Harada Hideyuki, Honma Yukiko, Hachiro Yoshikazu, Mawatari Tohru, Abe Tomio
Department of Thoracic and Cardiovascular Surgery, Hokkaido Prefectural Kushiro Hospital, Japan.
Ann Thorac Surg. 2002 Feb;73(2):644-7. doi: 10.1016/s0003-4975(01)03363-x.

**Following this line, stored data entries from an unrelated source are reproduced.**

(* ===== verification/Alg.v ===== *)
(** * VLAN hashing: src/code/frcore/frcore_alg.c

    The load balancer in front of the card tags every packet with a VLAN id
    computed from its addresses; the card recomputes the id to check it.
    [ip4_to_eid]/[ip6_to_eid] select address bits through the [ip4b8], [ip4b4],
    [ip6b8], [ip6b4] position tables and, for the source-and-destination hash,
    map the two nibbles to a class through [sdip_vlan_index];
    [ip4_to_eid_new]/[ip6_to_eid_new] (the configured build, FRC_CONFIG_VLAN_IV)
    mask and fold the addresses; [ip4_calc_vlan]/[ip6_calc_vlan] map the result
    into the VLAN range.  An IPv6 address is its list of 16 bytes and is read as
    four big-endian words, as on the big-endian Octeon cores. *)

From S2P Require Import Prelude.
#[local] Open Scope Z_scope.

(** ** Data of frcore_alg.h *)

Inductive HASH_EM : Type := FS_HSEL_NULL | FS_HSEL_SIP | FS_HSEL_DIP | FS_HSEL_SDIP
  | FS_HSEL_other (* any other value of the underlying integer *).
Inductive IP_TYPE : Type := IPV4 | IPV6.

Record ip4_pkt_t : Type := Ip4Pkt { sip_data : Z; dip_data : Z }.
Record ip6_pkt_t : Type := Ip6Pkt { sip6_data : list Z; dip6_data : list Z }.

(** [#define BIT(b) (1ULL<<b)] and its readers and writers, on 64-bit words. *)
Definition BIT (b : Z) : Z := u64 (Z.shiftl 1 b).
Definition BIT_GET (v b : Z) : Z := if Z.land v (BIT b) =? 0 then 0 else 1.
Definition BIT_SET (v b val : Z) : Z :=
  if val =? 0 then Z.land v (Z.lnot (BIT b)) else Z.lor v (BIT b).

(** ** Tables *)

Definition ip4b8 : list Z := [0; 2; 4; 6; 8; 12; 16; 24].
Definition ip4b4 : list Z := [0; 4; 8; 16].
Definition ip6b8 : list Z := [0; 2; 4; 8; 16; 24; 32; 48].
Definition ip6b4 : list Z := [0; 4; 8; 16].

Definition SDIP_MAX_NUM : Z := 256.

Definition sdip_vlan_index : list Z :=
  [
     0;   1;   2;   3;   4;   5;   6;   7;   8;   9;  10;  11;  12;  13;  14;  15;
     1;  16;  17;  18;  19;  20;  21;  22;  23;  24;  25;  26;  27;  28;  29;  30;
     2;  17;  31;  32;  33;  34;  35;  36;  37;  38;  39;  40;  41;  42;  43;  44;
     3;  18;  32;  45;  46;  47;  48;  49;  50;  51;  52;  53;  54;  55;  56;  57;
     4;  19;  33;  46;  58;  59;  60;  61;  62;  63;  64;  65;  66;  67;  68;  69;
     5;  20;  34;  47;  59;  70;  71;  72;  73;  74;  75;  76;  77;  78;  79;  80;
     6;  21;  35;  48;  60;  71;  81;  82;  83;  84;  85;  86;  87;  88;  89;  90;
     7;  22;  36;  49;  61;  72;  82;  91;  92;  93;  94;  95;  96;  97;  98;  99;
     8;  23;  37;  50;  62;  73;  83;  92;   0; 100; 101; 102; 103; 104; 105; 106;
     9;  24;  38;  51;  63;  74;  84;  93; 100;  16; 107; 108; 109; 110; 111; 112;
    10;  25;  39;  52;  64;  75;  85;  94; 101; 107;  31; 113; 114; 115; 116; 117;
    11;  26;  40;  53;  65;  76;  86;  95; 102; 108; 113;  45; 118; 119; 120; 121;
    12;  27;  41;  54;  66;  77;  87;  96; 103; 109; 114; 118;  58; 122; 123; 124;
    13;  28;  42;  55;  67;  78;  88;  97; 104; 110; 115; 119; 122;  70; 125; 126;
    14;  29;  43;  56;  68;  79;  89;  98; 105; 111; 116; 120; 123; 125;  81; 127;
    15;  30;  44;  57;  69;  80;  90;  99; 106; 112; 117; 121; 124; 126; 127;  91 ].

Definition E0 : Z := 2001.
Definition EMAX4 : Z := 256.

(** [for (i = 0; i < n; i++) BIT_SET(eid, i, BIT_GET(src, tbl[i]))], with
    [src] the word the position falls in; the write is to a C [int]. *)
Definition gather (get : Z -> Z) (tbl : list Z) (n eid : Z) : Z :=
  foldl (fun eid i => s32 (BIT_SET (u64 eid) i (get (nthZ tbl i)))) eid (seqZ 0 n).

(** Bit [pos] of a 32-bit word. *)
Definition get4 (ip pos : Z) : Z := BIT_GET ip pos.

(** Big-endian word [k] of a 16-byte address, and bit [pos] of the address:
    [BIT_GET(ip32[3 - pos/32], pos%32)]. *)
Definition be32_at (a : list Z) (k : Z) : Z :=
  Z.lor (Z.shiftl (nthZ a (4 * k)) 24)
    (Z.lor (Z.shiftl (nthZ a (4 * k + 1)) 16)
      (Z.lor (Z.shiftl (nthZ a (4 * k + 2)) 8) (nthZ a (4 * k + 3)))).

Definition get6 (a : list Z) (pos : Z) : Z :=
  BIT_GET (be32_at a (3 - pos / 32)) (pos `mod` 32).
(** C5: from the initialised driver, with any number of callers, packets and answers in any
    order and answers lost, over less than 2^32 events (the sequence numbers do not come round), when the
    allocation of a command's packet succeeds ([event_ok]: its failure goes through a null pointer,
    [cmd_malloc_failure_null]), the answers the card receives are whole and the handlers of the commands
    called are defined on a good state and keep it ([handler_ok]): the system is defined and every call
    that returns after waiting either timed out or returns what the card answered to its own packet; the
    card has handled commands one after the other, each issued packet at most once. *)
Theorem cmd_own_answer d s es :
  drv_ok head d [] -> frcdrv_core_requset_seq d = 0 -> good s ->
  events_ok es (start_world d (Card sets true s)) -> Z.of_nat (length es) < 2 ^ 32 ->
  exists w, world_run es (start_world d (Card sets true s)) = Some w /\
    (forall sq c res, (sq, c, res) ∈ w_done w -> (sq, c) ∈ w_issued w /\
       (res = (FRE_TIMEOUT, None) \/ exists r, answer_to (w_log w) sq c r /\ core_cmd_answer c r = Some res)) /\
    NoDup (w_issued w).*1 /\
    w_packets w ++ (w_log w).*1 ≡ₚ (fun x => packet_of x.2 x.1) <$> w_issued w /\
    card_trace (w_log w) (Card sets true s) = Some (w_card w).
Proof using Hswap Hsets.
  intros Hd Hs Hg He Hn. destruct (cmd_run_ok es 0 _ (start_inv d s Hd Hs Hg) Hn He) as (w & lg & E & I & L & T).
  exists w. destruct I. cbn [w_log start_world app w_card] in L, T. rewrite <- L in T. done.
Qed.

(** C16: the driver's list of requests is well formed after every run and holds exactly the
    calls that still wait; no answer is written anywhere else. *)
Theorem cmd_requests_listed d s es :
  drv_ok head d [] -> frcdrv_core_requset_seq d = 0 -> good s ->
  events_ok es (start_world d (Card sets true s)) -> Z.of_nat (length es) < 2 ^ 32 ->
  exists w ps, world_run es (start_world d (Card sets true s)) = Some w /\
    drv_ok head (w_drv w) ps /\ forall p, p ∈ ps <-> p ∈ dom (w_calls w).
Proof using Hswap Hsets.
  intros Hd Hs Hg He Hn. destruct (cmd_run_ok es 0 _ (start_inv d s Hd Hs Hg) Hn He) as (w & lg & E & I & _).
  destruct (i_drv _ _ I) as (ps & ? & ?). by exists w, ps.
Qed.

(** A waiting call only counts its rounds up, until it returns. *)
Lemma polls_end n w p c i k : inv n w -> n + Z.of_nat k < 2 ^ 32 -> w_calls w !! p = Some (c, i) ->
  FRCDRV_CORE_REQ_TIMEOUT - i <= Z.of_nat k ->
  exists j w', (j <= k)%nat /\ world_run (replicate j (EPoll p)) w = Some w' /\ p ∉ dom (w_calls w').
Proof.
  revert n w i. induction k as [|k IH]; intros n w i I Hn Hc Hk.
  - destruct (i_calls _ _ I p c i Hc). lia.
  - assert (event_ok (EPoll p) w) as He by (apply elem_of_dom; eauto).
    destruct (poll_ok n w p I ltac:(lia) He) as (w1 & E1 & I1 & _).
    destruct (i_calls _ _ I p c i Hc) as (_ & q & Eq & _).
    assert (p ∉ dom (w_calls w1) \/ w_calls w1 !! p = Some (c, i + 1)) as [Hp|Hp].
    { cbn [CmdSys.world_do] in E1. rewrite Hc in E1. cbn [mbind option_bind] in E1. rewrite Eq in E1. cbn [mbind option_bind] in E1.
      destruct (frcdrv_core_cmd_poll c p i (w_drv w)) as [[[res|] d]|]; cbn [mbind option_bind] in E1; [| |done]; injection E1 as <-; cbn [w_calls].
      - left. rewrite dom_delete_L. clear. set_solver.
      - right. by rewrite lookup_insert_eq. }
    + exists 1%nat, w1. split_and!; [lia| |done]. unfold CmdSys.world_run. cbn [replicate foldM]. by rewrite E1.
    + destruct (IH (n + 1) w1 (i + 1) I1 ltac:(lia) Hp ltac:(lia)) as (j & w2 & Hj & E2 & Hout).
      exists (Datatypes.S j), w2. split_and!; [lia| |done]. unfold CmdSys.world_run in E2 |- *. cbn [replicate foldM].
      rewrite E1. cbn [mbind option_bind]. done.
Qed.

(** no call waits for ever: after at most 300 rounds of its loop it has returned. *)
Theorem cmd_call_returns d s es w p :
  drv_ok head d [] -> frcdrv_core_requset_seq d = 0 -> good s ->
  events_ok es (start_world d (Card sets true s)) -> Z.of_nat (length es) + 300 < 2 ^ 32 ->
  world_run es (start_world d (Card sets true s)) = Some w -> p ∈ dom (w_calls w) ->
  exists j w', (j <= 300)%nat /\ world_run (replicate j (EPoll p)) w = Some w' /\ p ∉ dom (w_calls w').
Proof using Hswap Hsets.
  intros Hd Hs Hg He Hn Hw Hp. destruct (cmd_run_ok es 0 _ (start_inv d s Hd Hs Hg) ltac:(lia) He) as (w0 & lg & E & I & _).
  rewrite Hw in E. injection E as <-. apply elem_of_dom in Hp as [[c i] Hc].
  apply (polls_end _ w p c i 300 I); [lia|done|]. destruct (i_calls _ _ I p c i Hc) as [? _].
  unfold FRCDRV_CORE_REQ_TIMEOUT in *. lia.
Qed.
End theorems.

(** when the second allocation of a call fails, the error path takes a request off a list
    it was never put on, through the null pointers of its cleared node. *)
Theorem cmd_malloc_failure_null swap head c p sent d :
  k_ilen c <= 64 -> p <> 0 -> 0 ∉ dom (nodes d) ->
  frcdrv_core_cmd_start swap head c (Some p) false sent d = None.
Proof.
  intros Hl Hp H0. unfold frcdrv_core_cmd_start, FRC_CORE_CMD_ARG_MAX, FRCORE_CMD_INPUT_MAX.
  rewrite Z.gtb_ltb, (proj2 (Z.ltb_ge _ _)), Z.gtb_ltb, (proj2 (Z.ltb_ge _ _)) by lia. cbn [negb].
  unfold core_cmd_error, frcdrv_core_req_remove, frc_list_del, core_req_malloc. cbn [nodes].
  rewrite lookup_insert_eq. cbn [mbind option_bind le_next le_prev]. unfold set_prev.
  rewrite lookup_insert_ne by done. by rewrite (not_elem_of_dom_1 _ _ H0).
Qed.

(** ** The table of handlers *)
Section table.
Context {S : Type}.
Variable USER_CMD_MAX : Z.
Abbreviation init := (frcore_cmd_init (S := S) USER_CMD_MAX).

(** The sets of the three types commands are registered for. *)
Definition max_of (t : Z) : option Z :=
  if t =? CMD_TYPE_TEST then Some TEST_CMD_MAX else if t =? CMD_TYPE_CTRL then Some CTRL_CMD_MAX
  else if t =? CMD_TYPE_USER then Some USER_CMD_MAX else None.

(** The table holds exactly the handlers [f] for them; what [memset] and the rest left is there too. *)
Definition table_is (f : Z -> Z -> option (frcore_cmd_fn_t S)) (sets : list (frcore_cmd_set_t (S := S))) : Prop :=
  length sets = 5%nat /\ sets !! 0%nat = Some (FrcoreCmdSet (Some 0) (Some 0) None) /\
  sets !! 4%nat = Some (FrcoreCmdSet None None None) /\
  forall t max, max_of t = Some max -> exists num v,
    sets !! Z.to_nat t = Some (FrcoreCmdSet (Some max) (Some num) (Some v)) /\
    length v = Z.to_nat max /\ forall m, 0 <= m < max -> v !! Z.to_nat m = Some (f t m).

Lemma max_of_type t max : max_of t = Some max -> t = 1 \/ t = 2 \/ t = 3.
Proof.
  unfold max_of, CMD_TYPE_TEST, CMD_TYPE_CTRL, CMD_TYPE_USER.
  destruct (Z.eqb_spec t 1), (Z.eqb_spec t 2), (Z.eqb_spec t 3); auto; done.
Qed.

Lemma init_table oks st : (forall n, oks n = true) -> exists st', init oks st = (FRE_SUCCESS, st') /\
  table_is (fun _ _ => None) (frcore_cmdset st') /\ respond_buf st' = true /\ components st' = components st.
Proof.
  intros Ho. unfold frcore_cmd_init. rewrite !Ho. cbn [negb]. eexists. split; [done|]. split; [|done].
  cbn [frcore_cmdset]. split_and!; [done|done|done|].
  intros t max Hm. pose proof Hm as [-> |[-> | ->]]%max_of_type; injection Hm as <-; unfold empty_set;
    do 2 eexists; (split; [reflexivity|]); (split; [apply length_replicate|]);
    intros m Hm; rewrite lookup_replicate; (split; [done|lia]).
Qed.
(* ===== verification/Api.v ===== *)
(** * The library: src/code/frcapi/frc_api.c

    Every function of the library is one call of the driver: a command, the memory the
    caller points to as its parameters, and room for the answer.  What is compiled out of
    the configured build ([FRC_CONFIG_TWO_TUPLE], [UDP], [MAC_STATISTICS],
    [TIMESTAMP_CHECK]) has no command number and is left out; the calls about rules are in
    [CmdRule]. *)

From stdpp Require Import list.
From S2P Require Import Prelude Bytes FrcList Cmd CmdProps CmdSys CmdThm CmdTable.
#[local] Open Scope Z_scope.

(** ** Calls *)

(** A call of a user command with the structure [input] as its parameters. *)
Definition api_call (cmd : Z) (input : option (list Z)) (olen : Z) (output : bool) : call :=
  Call CMD_TYPE_USER cmd (Z.of_nat (length (default [] input))) input (Some olen) output.

(** Calls that read [olen] bytes, and that send the [ilen] bytes at [input]. *)
Definition api_get (cmd olen : Z) : call := Call CMD_TYPE_USER cmd 0 None (Some olen) true.
Definition api_set (cmd ilen : Z) (input : list Z) : call := Call CMD_TYPE_USER cmd ilen (Some input) (Some 0) false.
Definition api_do (cmd : Z) : call := Call CMD_TYPE_USER cmd 0 None (Some 0) false.
Definition api_query (cmd ilen : Z) (input : list Z) (olen : Z) : call := Call CMD_TYPE_USER cmd ilen (Some input) (Some olen) true.


(** Flow recovery *)
Definition frcapi_fr_status_get : call := api_get USER_CMD_GET_FR_STATUS 4.
Definition frcapi_fr_enable (enable : Z) : call := api_set USER_CMD_FR_ENABLE 1 [u8 enable].
Definition frcapi_fr_age_time_set (age : Z) : call := api_set USER_CMD_SET_AGE_TIME 1 [u8 age].
Definition frcapi_fr_disorder_depth_set (disorder : Z) : call := api_set USER_CMD_SET_DISORDER_DEPTH 1 [u8 disorder].
Definition frcapi_ssn_get (fr_tuple : list Z) : call := api_query USER_CMD_SSN_GET_FIVETUPLE 16 fr_tuple 8.
Definition frcapi_ssn_bucket_get (hash : Z) : call := api_query USER_CMD_SSN_BUCKET_GET 4 (reverse (be_bytes 4 hash)) 100.
Definition frcapi_ssn_match (ssn_match : list Z) : call := api_query USER_CMD_SSN_MATCH 24 ssn_match 8.

(** The card *)
Definition frcapi_bdd_info_get : call := api_get USER_CMD_GET_BDD_INFO 28.
Definition frcapi_frcdrv_version_get : call := Call CMD_TYPE_DRV DRV_CMD_GET_VERSION 0 None (Some 4) true.
Definition frcapi_bdd_status_get : call := api_get USER_CMD_GET_BDD_STATUS 80.
Definition frcapi_bdd_poweroff : call := api_do USER_CMD_POWEROFF.
Definition frcapi_bdd_port_enable (set_port : list Z) : call := api_set USER_CMD_BDD_PORT_ENABLE 2 set_port.
Definition frcapi_bdd_port_loopback_set (mode : list Z) : call := api_set USER_CMD_SET_LOOPBACK_MODE 2 mode.
Definition frcapi_bdd_log_config_set (log_in : list Z) : call := api_set USER_CMD_CONFIG_LOG_SW 2 log_in.
(** [op] is the first byte of the argument, the rest starts at its alignment. *)
Definition frcapi_bdd_phy (op : Z) (phy : list Z) : call :=
  if op =? 0 then api_query USER_CMD_GET_PHY 8 phy 8 else api_set USER_CMD_SET_PHY 8 phy.
Definition frcapi_bdd_cpld (op : Z) (cpld : list Z) : call :=
  if op =? 0 then api_query USER_CMD_GET_CPLD 8 cpld 8 else api_set USER_CMD_SET_CPLD 8 cpld.
Definition frcapi_bdd_workmode_set (workmode : list Z) : call := api_set USER_CMD_SET_WORK_MODE 2 workmode.
Definition frcapi_bdd_force_link (force_link : list Z) : call := api_set USER_CMD_FORCE_LINK 2 force_link.
Definition frcapi_sysinfo_get : call := api_get USER_CMD_GET_SYSINFO 112.

(** Transfers, counters and channels; the length of an answer is a 16-bit field *)
Definition frcapi_dma_block_set (size : Z) : call := api_set USER_CMD_SET_DMA_BLOCK_SIZE 1 [u8 size].
Definition frcapi_dma_mem_read (addr size : Z) : call :=
  api_query USER_CMD_READ_DMA 8 (reverse (be_bytes 4 addr) ++ reverse (be_bytes 4 size)) (u16 size).
Definition frcapi_stat_clear : call := api_do USER_CMD_CLEAR_STAT.
Definition frcapi_pkt_stat_get (index num : Z) : call :=
  api_query USER_CMD_GET_STAT 8 (reverse (be_bytes 4 index) ++ reverse (be_bytes 4 num)) (u16 (8 * num)).
Definition frcapi_chan_or_pr_ssn_start (type : Z) : call :=
  Call CMD_TYPE_DRV DRV_CMD_GET_POOL_AND_RING_ADDR 8 (Some (reverse (be_bytes 8 type))) (Some 56) true.
Definition frcapi_chan_or_pr_rule_or_udp_start (type : Z) : call :=
  Call CMD_TYPE_DRV DRV_CMD_GET_POOL_AND_RING_ADDR 8 (Some (reverse (be_bytes 8 type))) (Some 40) true.
(** The variable [output] is a null pointer, so no room is ever given. *)
Definition frcapi_chan_test_start (chan : list Z) : call := Call CMD_TYPE_TEST TEST_CMD_SIMPLE_PACKET_CHAN 8 (Some chan) (Some 0) false.

(** VLAN check *)
Definition frcapi_vlan_check_status_get : call := api_get USER_CMD_GET_VLAN_CHECK_PARAMETER 8.
Definition frcapi_vlan_check_set_parameter (vlan_check_para : list Z) : call := api_set USER_CMD_SET_VLAN_CHECK_PARAMETER 8 vlan_check_para.
Definition frcapi_vlan_check_stat_clear : call := api_do USER_CMD_CLEAR_VLAN_CHECK_STAT.
Definition frcapi_vlan_check_stat_get (index num port reserv : Z) : call :=
  api_query USER_CMD_GET_VLAN_CHECK_STAT 16
    (reverse (be_bytes 4 index) ++ reverse (be_bytes 4 num) ++ reverse (be_bytes 4 port) ++ reverse (be_bytes 4 reserv)) (u16 (8 * num)).
Definition frctweak_ipc_hash4_mask_set (mask_set : list Z) : call := api_set USER_CMD_VLAN_V4_HASH_MASK_SET 24 mask_set.
Definition frctweak_ipc_hash6_mask_set (mask_set : list Z) : call := api_set USER_CMD_VLAN_V6_HASH_MASK_SET 24 mask_set.

(** Inter-chassis packets *)
Definition frcapi_ipc_misc_get : call := api_get USER_CMD_IPC_MISC_GET 8.
Definition frcapi_ipc_misc_set (misc : list Z) : call := api_set USER_CMD_IPC_MISC_SET 8 misc.
Definition frcapi_ipc_cur_get : call := api_get USER_CMD_IPC_CUR_GET 16.
Definition frcapi_ipc_cur_set (cur : list Z) : call := api_set USER_CMD_IPC_CUR_SET 16 cur.
Definition frcapi_ipc_exp_get : call := api_get USER_CMD_IPC_EXP_GET 24.
Definition frcapi_ipc_exp_set (exp : list Z) : call := api_set USER_CMD_IPC_EXP_SET 24 exp.
Definition frcapi_ipc_instr_get : call := api_get USER_CMD_IPC_INSTR_GET 32.
Definition frcapi_ipc_instr_set (instr : list Z) : call := api_set USER_CMD_IPC_INSTR_SET 32 instr.
Definition frcapi_ipc_instr_payload_set (payload_set : list Z) : call := api_set USER_CMD_IPC_INSTR_PAYLOAD_SET 40 payload_set.

(** [frcapi_ioctl]; [ioctl] gives the return of the system call and what it leaves in
    [arg->rv].  For a type that is neither of the two the variable [rv] has no value. *)
Definition frcapi_ioctl (open_ok : bool) (c : call) (ioctl : ioctl_request -> Z * Z) : option Z :=
  r ← frcapi_ioctl_request open_ok (k_type c);
  Some (match r with
    | inl rv => rv
    | inr request => let '(rv, arg_rv) := ioctl request in frcapi_ioctl_return rv arg_rv
    end).

(** ** Every call fits the driver *)

(** What [frcdrv_core_cmd] asks of its arguments. *)
Definition fits (c : call) : Prop := call_ok c /\ k_ilen c <= FRCORE_CMD_INPUT_MAX.

Lemma get_fits cmd olen : 0 <= cmd < 2 ^ 12 -> olen <= FRC_CMD_RESPOND_DATA_SZ -> fits (api_get cmd olen).
Proof. intros Hc Ho. split; [split; try done; by unfold api_get|done]. Qed.

Lemma do_fits cmd : 0 <= cmd < 2 ^ 12 -> fits (api_do cmd).
Proof. intros Hc. split; [split; try done; by unfold api_do|done]. Qed.

Lemma query_fits cmd ilen input olen : 0 <= cmd < 2 ^ 12 -> 0 <= ilen <= FRCORE_CMD_INPUT_MAX -> ilen <= Z.of_nat (length input) ->
  olen <= FRC_CMD_RESPOND_DATA_SZ -> fits (api_query cmd ilen input olen).
Proof.
  intros Hc Hi Hl Ho. split; [|apply Hi]. unfold FRCORE_CMD_INPUT_MAX in Hi. split; cbn; [done|lia|lia| |done]. by intros ? [= <-].
Qed.

Lemma set_fits cmd ilen input : 0 <= cmd < 2 ^ 12 -> 0 <= ilen <= FRCORE_CMD_INPUT_MAX -> ilen <= Z.of_nat (length input) ->
  fits (api_set cmd ilen input).
Proof.
  intros Hc Hi Hl. split; [|apply Hi]. unfold FRCORE_CMD_INPUT_MAX in Hi. split; cbn; [done|lia|lia| |done]. by intros ? [= <-].
Qed.

(** The calls whose sizes are fixed, on arguments of the sizes of their structures. *)
Definition fixed_calls (v : Z) (s : nat -> list Z) : list call :=
  [frcapi_fr_status_get; frcapi_fr_enable v; frcapi_fr_age_time_set v; frcapi_fr_disorder_depth_set v; frcapi_ssn_get (s 16%nat);
   frcapi_ssn_bucket_get v; frcapi_ssn_match (s 24%nat); frcapi_bdd_info_get; frcapi_bdd_status_get; frcapi_bdd_poweroff;
   frcapi_bdd_port_enable (s 2%nat); frcapi_bdd_port_loopback_set (s 2%nat); frcapi_bdd_log_config_set (s 2%nat);
   frcapi_bdd_phy v (s 8%nat); frcapi_bdd_cpld v (s 8%nat); frcapi_bdd_workmode_set (s 2%nat); frcapi_bdd_force_link (s 2%nat);
   frcapi_sysinfo_get; frcapi_dma_block_set v; frcapi_stat_clear; frcapi_chan_test_start (s 8%nat); frcapi_vlan_check_status_get;
   frcapi_vlan_check_set_parameter (s 8%nat); frcapi_vlan_check_stat_clear; frctweak_ipc_hash4_mask_set (s 24%nat);
   frctweak_ipc_hash6_mask_set (s 24%nat); frcapi_ipc_misc_get; frcapi_ipc_misc_set (s 8%nat); frcapi_ipc_cur_get;
   frcapi_ipc_cur_set (s 16%nat); frcapi_ipc_exp_get; frcapi_ipc_exp_set (s 24%nat); frcapi_ipc_instr_get;
   frcapi_ipc_instr_set (s 32%nat); frcapi_ipc_instr_payload_set (s 40%nat); frcapi_frcdrv_version_get;
   frcapi_chan_or_pr_ssn_start v; frcapi_chan_or_pr_rule_or_udp_start v].

Lemma query_fits_iff cmd ilen input n : 0 <= cmd < 2 ^ 12 -> 0 <= ilen <= FRCORE_CMD_INPUT_MAX -> ilen = Z.of_nat (length input) ->
  fits (api_query cmd ilen input n) <-> n <= FRC_CMD_RESPOND_DATA_SZ.
Proof. intros Hc Hi Hl. split; [intros [[_ _ _ _ Ho] _]; exact Ho|]. intros Ho. apply query_fits; [done|done|lia|done]. Qed.

(** every call of the library has parameters the driver accepts and asks for no more than an
    answer can carry; for the calls that read counters or transfer memory this holds exactly
    up to 128 counters or 1024 bytes - modulo the 16 bits of the length. *)
Theorem api_calls_fit v s : (forall n, length (s n) = n) ->
  Forall fits (fixed_calls v s) /\
  (forall index num, fits (frcapi_pkt_stat_get index num) <-> u16 (8 * num) <= 1024) /\
  (forall index num port reserv, fits (frcapi_vlan_check_stat_get index num port reserv) <-> u16 (8 * num) <= 1024) /\
  (forall addr size, fits (frcapi_dma_mem_read addr size) <-> u16 size <= 1024).
Proof.
  intros Hs. split; [|split; [|split]].
  - unfold fixed_calls, frcapi_bdd_phy, frcapi_bdd_cpld. destruct (v =? 0).
    all: repeat (apply Forall_cons; split); [..|apply Forall_nil; done].
    all: first [apply get_fits; done|apply do_fits; done
      |apply set_fits; [done|done|rewrite ?Hs; done]
      |apply query_fits; [done|done|rewrite ?Hs, ?length_reverse, ?length_be_bytes; done|done]
      |split; [split; try done; intros input [= <-]; rewrite ?Hs, ?length_reverse, ?length_be_bytes; done|done]].
  - intros index num. apply query_fits_iff; [done|done|]. by rewrite length_app, !length_reverse, !length_be_bytes.
  - intros index num port reserv. apply query_fits_iff; [done|done|]. by rewrite !length_app, !length_reverse, !length_be_bytes.
  - intros addr size. apply query_fits_iff; [done|done|]. by rewrite length_app, !length_reverse, !length_be_bytes.
Qed.

(** ** What a caller gets *)

(** a call that fits, whose command is in the card's table with a handler that answers with
    a code and some bytes, brings the code to the caller and, for success, the bytes. *)
Theorem api_call_served {S} max f sets c seq (fn : frcore_cmd_fn_t S) st rv out st' : table_is max f sets -> fits c -> 0 <= seq < 2 ^ 32 ->
  k_type c = CMD_TYPE_USER -> k_cmd c < max -> f CMD_TYPE_USER (k_cmd c) = Some fn -> answers fn c st rv out st' ->
  (exists n, k_olen c = Some n /\ Z.of_nat (length out) <= n) ->
  exists a, frcore_process_frc_cmd true (packet_of c seq) (Card sets true st) = Some (Some (respond_bytes a), Card sets true st') /\ r_seq a = seq /\
    core_cmd_answer c (stored a) = Some (caller_result c rv out) /\
    frcapi_ioctl true c (fun _ => (0, (caller_result c rv out).1)) = Some (u16 rv).
Proof.
  intros Ht [Hc Hi] Hs Hty Hk Hf Ha (n & En & Hn).
  destruct (process_answer max f sets c seq fn st rv out st' Ht Hc Hs Hty Hk Hf Ha) as (data & E & Et & El).
  exists (FrcCmdRespond rv (Z.of_nat (length out)) seq data). split; [exact E|]. split; [done|]. split.
  - apply answer_result; [by eexists| |done|done]. rewrite En. cbn [from_option id]. pose proof (co_olen _ Hc) as Ho. rewrite En in Ho. cbn in Ho. lia.
  - unfold frcapi_ioctl, frcapi_ioctl_request. rewrite Hty. cbn. unfold frcapi_ioctl_return, FRE_SUCCESS.
    destruct (Z.eqb_spec (u16 rv) 0) as [E0|]; cbn; [|done]. by rewrite E0.
Qed.

Lemma api_calls_fit_witness : fits (frcapi_pkt_stat_get 0 128) /\ ~ fits (frcapi_pkt_stat_get 0 129).
Proof.
  destruct (api_calls_fit 1 (fun n => replicate n 0)) as (_ & H & _); [intros; apply length_replicate|].
  split; [apply H; vm_compute; discriminate|]. intros Hf. apply H in Hf. by vm_compute in Hf.
Defined.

A 24-year-old woman had undergone valvuloplasty of the aortic valve and external reinforcement of an aneurysm of the ascending aorta during the active phase of Takayasu arteritis 1 year prior to admission to our hospital. On examination, she was diagnosed as having a large false aneurysm of the ascending aorta with annuloaortic ectasia and severe aortic regurgitation, bilateral common carotid artery aneurysms with a left internal carotid artery saccular aneurysm, and bilateral subclavian artery and right vertebral artery obstructions due to Takayasu arteritis. Because of the risk of rupture, surgical intervention was carried out in spite of the fact that aortitis was in the active phase.
一名24岁女性在入院前1年的高安动脉炎活动期接受了主动脉瓣瓣膜成形术和升主动脉瘤外部加固术。检查发现,她被诊断为患有升主动脉巨大假性动脉瘤,伴有主动脉瓣环扩张和严重主动脉瓣反流,双侧颈总动脉动脉瘤伴左侧颈内动脉囊状动脉瘤,以及因高安动脉炎导致的双侧锁骨下动脉和右侧椎动脉梗阻。由于存在破裂风险,尽管主动脉炎处于活动期,仍进行了手术干预。